Heredopathia Atactica Polyneuritiformis
Adult Refsum disease (ARD) is one of a group of genetic diseases called leukodystrophies , which damage the white matter of the brain and affect motor movements. Due to a genetic abnormality, people with ARD disease lack the enzyme that breaks down phytanic acid, a substance commonly found in foods. As a result, toxic levels of phytanic acid build up in the brain, blood, and other tissues. The disease usually begins in late childhood with increasing night blindness due to degeneration of the retina (retinitis pigmentosa) and loss of the sense of smell (anosmia). If the disease progresses, other symptoms may include deafness, problems with balance and coordination (ataxia), weakness or numbness (peripheral neuropathy), dry and scaly skin (ichthyosis), and heartbeat abnormalities (cardiac arrhythmias). Some individuals will have shortened bones in their fingers or toes, or a visibly shortened fourth toe. Although the disease usually appears in early childhood, some people will not develop symptoms until their 40s or 50s.
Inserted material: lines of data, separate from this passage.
(* ===== verification/RuleEngine.v ===== *)
(** * RuleEngine: the stateful rules (src/crates/rules/src/state.rs)

    One definition per rule and per event handler of [RuleState], in the order
    the source runs them.  Arguments: [show_ip], the display of an address;
    [lower], Unicode's [str::to_lowercase]; [show_secs], the [{:.1}] display of a
    number; [read_proc_comm], what reading [/proc/<pid>/comm] gives. *)
From stdpp Require Import base gmap strings list.
From Stdlib Require Import ZArith Lia Ascii.
From Stdlib Require String.
From S2P Require Import Prelude Bounded Sliding Str Text Float Schema Policy LdTrust Stateless RuleState.

(** Counting one more occurrence, and alerting at the threshold once per window:
    [entry.record(..)], [count >= threshold && entry.try_alert(..)]. *)
Definition count_and_alert (ts window_ns threshold : Z) (c : SlidingCounter) : (Z * bool) * SlidingCounter :=
  let '(count, c) := SlidingCounter_record ts window_ns c in
  if threshold <=? count
  then let '(fire, c) := SlidingCounter_try_alert ts window_ns c in ((count, fire), c)
  else ((count, false), c).

(** A deque of at most [cap] elements: the oldest goes first. *)
Definition push_history {A} (cap : nat) (x : A) (l : list A) : list A :=
  (if (cap <=? length l)%nat then tail l else l) ++ [x].

(** [position]/[rposition] and [remove]: the first (last) element that satisfies
    [f], and the rest. *)
Fixpoint take_first {A} (f : A -> bool) (l : list A) : option (A * list A) :=
  match l with
  | [] => None
  | x :: l => if f x then Some (x, l) else (fun r => (r.1, x :: r.2)) <$> take_first f l
  end.
Definition take_last {A} (f : A -> bool) (l : list A) : option (A * list A) :=
  (fun r => (r.1, rev r.2)) <$> take_first f (rev l).

Definition memfd_dev_fd_exec_alert (pid : Z) (comm p : string) : Alert :=
  mkRuleAlert "T1620" High
    (cat ["pid="; show_u64 pid; " comm="; comm; ": executed from a file descriptor ("; p;
          "), not a real path — no payload ever touched disk"]).
Definition memfd_proc_fd_exec_alert (pid : Z) (comm p : string) (fd : Z) : Alert :=
  mkRuleAlert "T1620" High
    (cat ["pid="; show_u64 pid; " comm="; comm; ": executed from file descriptor "; show_u64 fd; " ("; p;
          "), the memfd this process created moments earlier — a payload that never touched disk"]).

Section Engine.
Variable show_ip : IpAddr -> string.
Variable lower : string -> string.
Variable show_secs : f64 -> string.
Variable read_proc_comm : Z -> option string.

Definition format_delta (delta_ns : Z) : string :=
  (show_secs (f64_div (f64_of_Z delta_ns) (f64_of_Z 1000000000)) +:+ "s")%string.

(** ** Seeding *)

Definition seed_own_pid (pid : Z) : Rules unit := r_modify (with_own_pid (Some pid)).
Definition seed_ld_trust_dirs (ds : list string) : Rules unit := r_modify (with_ld_trust_extra ds).
Definition seed_ld_trust_from_system (read : lpath -> option string) (list_dir : lpath -> list lpath) : Rules unit :=
  seed_ld_trust_dirs (collect_ld_dirs read list_dir (components LD_SO_CONF)).
Fixpoint seed_listen_ports (ports : list (IpAddr * Z)) : Rules unit :=
  match ports with
  | [] => r_ret tt
  | key :: ports => r_insert L_known_listeners key tt ~; seed_listen_ports ports
  end.
Definition seed_pid_comm (map : list (Z * string)) : Rules unit :=
  r_extend L_pid_comm ((fun pc => (pc.1, PidFact_seeded pc.2)) <$> map).
(** The entries of /proc with the contents of their [comm] file. *)
Fixpoint seed_from_proc (entries : list (string * option string)) : Rules unit :=
  match entries with
  | [] => r_ret tt
  | (name, comm) :: entries =>
      match parse_upto U32_MAX name, comm with
      | Some pid, Some comm => r_insert L_pid_comm pid (PidFact_seeded (trim_end comm)) ~; seed_from_proc entries
      | _, _ => seed_from_proc entries
      end
  end.

Definition resolve_comm (s : RuleState) (pid : Z) (generation : option Z) : option string :=
  match PidFact_current (pid_comm s) pid generation with
  | Some comm => Some comm
  | None => trim_end <$> read_proc_comm pid
  end.

(** ** Exec rules *)

Definition check_web_server_spawns_shell (event : ExecEvent) (s : RuleState) : option Alert :=
  let m := exec_meta event in
  let comm := meta_comm m in
  if negb (one_of SHELL_COMMS comm) then None
  else
    parent_comm ← resolve_comm s (meta_ppid m) (meta_parent_process_generation m);
    if negb (is_service_comm parent_comm) then None
    else Some (mkRuleAlert "T1059" Medium
                 (cat ["pid="; show_u64 (meta_pid m); " comm="; comm; " executed directly by ppid=";
                       show_u64 (meta_ppid m); " comm="; parent_comm; " (service) — suspicious process lineage"])).

(** [iter().find(..)] in one iteration order of the hash map. *)
Definition check_download_then_exec (event : ExecEvent) (s : RuleState) : option Alert :=
  let m := exec_meta event in
  let comm := meta_comm m in
  let age w := meta_timestamp_ns m -sat rw_timestamp_ns w in
  '(p, w) ← List.find (fun pw => written_file_is pw.1 comm && (age pw.2 <=? DOWNLOAD_EXEC_WINDOW_NS))
              (bm_iter (recent_writes s));
  Some (mkRuleAlert "T1105" High
          (cat ["pid="; show_u64 (meta_pid m); " comm="; comm; " executes "; p; ", written ";
                format_delta (age w); " earlier by pid="; show_u64 (rw_pid w); " comm="; rw_comm w])).
Lemma pop_while_length {A} (p : A -> bool) l : (length (pop_while p l) <= length l)%nat.
Proof. destruct (pop_while_split p l) as (pre & H & _). apply (f_equal length) in H. rewrite length_app in H. lia. Qed.

Lemma record_ok ts w c : val_ok c -> val_ok (SlidingCounter_record ts w c).2.
Proof.
  intros H. unfold val_ok, ok_Counter in *. cbn. apply push_capped_length; [|unfold SLIDING_TIMESTAMPS_CAP; lia].
  etrans; [apply pop_while_length|done].
Qed.

Lemma try_alert_ok ts w c : val_ok c -> val_ok (SlidingCounter_try_alert ts w c).2.
Proof. intros H. unfold SlidingCounter_try_alert. by destruct (alert_in_window _ _ _). Qed.

Lemma count_and_alert_ok ts w th c : val_ok c -> val_ok (count_and_alert ts w th c).2.
Proof.
  intros H. unfold count_and_alert. pose proof (record_ok ts w c H) as Hr.
  destruct (SlidingCounter_record ts w c) as [n c']. cbn [snd] in Hr. destruct (th <=? n); [|done].
  pose proof (try_alert_ok ts w c' Hr). by destruct (SlidingCounter_try_alert ts w c').
Qed.

Lemma count_and_alert_bytes_ok ts bytes c : val_ok c -> val_ok (count_and_alert_bytes ts bytes c).2.
Proof.
  intros H. unfold count_and_alert_bytes. pose proof (record_ok ts RANSOMWARE_RENAME_WINDOW_NS c H) as Hr.
  destruct (SlidingCounter_record ts _ c) as [n c']. cbn [snd] in Hr. destruct (_ && _); [|done].
  pose proof (try_alert_ok ts RANSOMWARE_RENAME_WINDOW_NS c' Hr). by destruct (SlidingCounter_try_alert ts _ c').
Qed.

Lemma is_new_ok port ts w d : val_ok d -> val_ok (FlowPortDedup_is_new port ts w d).2.
Proof.
  intros H. unfold FlowPortDedup_is_new, val_ok, ok_Dedup in *.
  pose proof (pop_while_length (fun e => expired ts w e.2) (ports d)).
  destruct (existsb _ _); cbn [snd ports]; [lia|].
  apply push_capped_length; [lia|unfold FLOW_PORT_DEDUP_CAP; lia].
Qed.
The primary treatment for ARD is to restrict or avoid foods that contain phytanic acid, including dairy products; beef and lamb; and fatty fish such as tuna, cod, and haddock. Some individuals may also require plasma exchange (plasmapheresis) in which blood is drawn, filtered, and reinfused back into the body, to control the buildup of phytanic acid.
ARD is the most treatable of the leukodystrophies because phytanic acid is not produced by the body, but is only found in foods. With treatment, muscle weakness, numbness, and dry and scaly skin generally disappear. However, vision and hearing problems may persist and the sense of smell may not return. Untreated, ARD can lead to death caused by heartbeat abnormalities.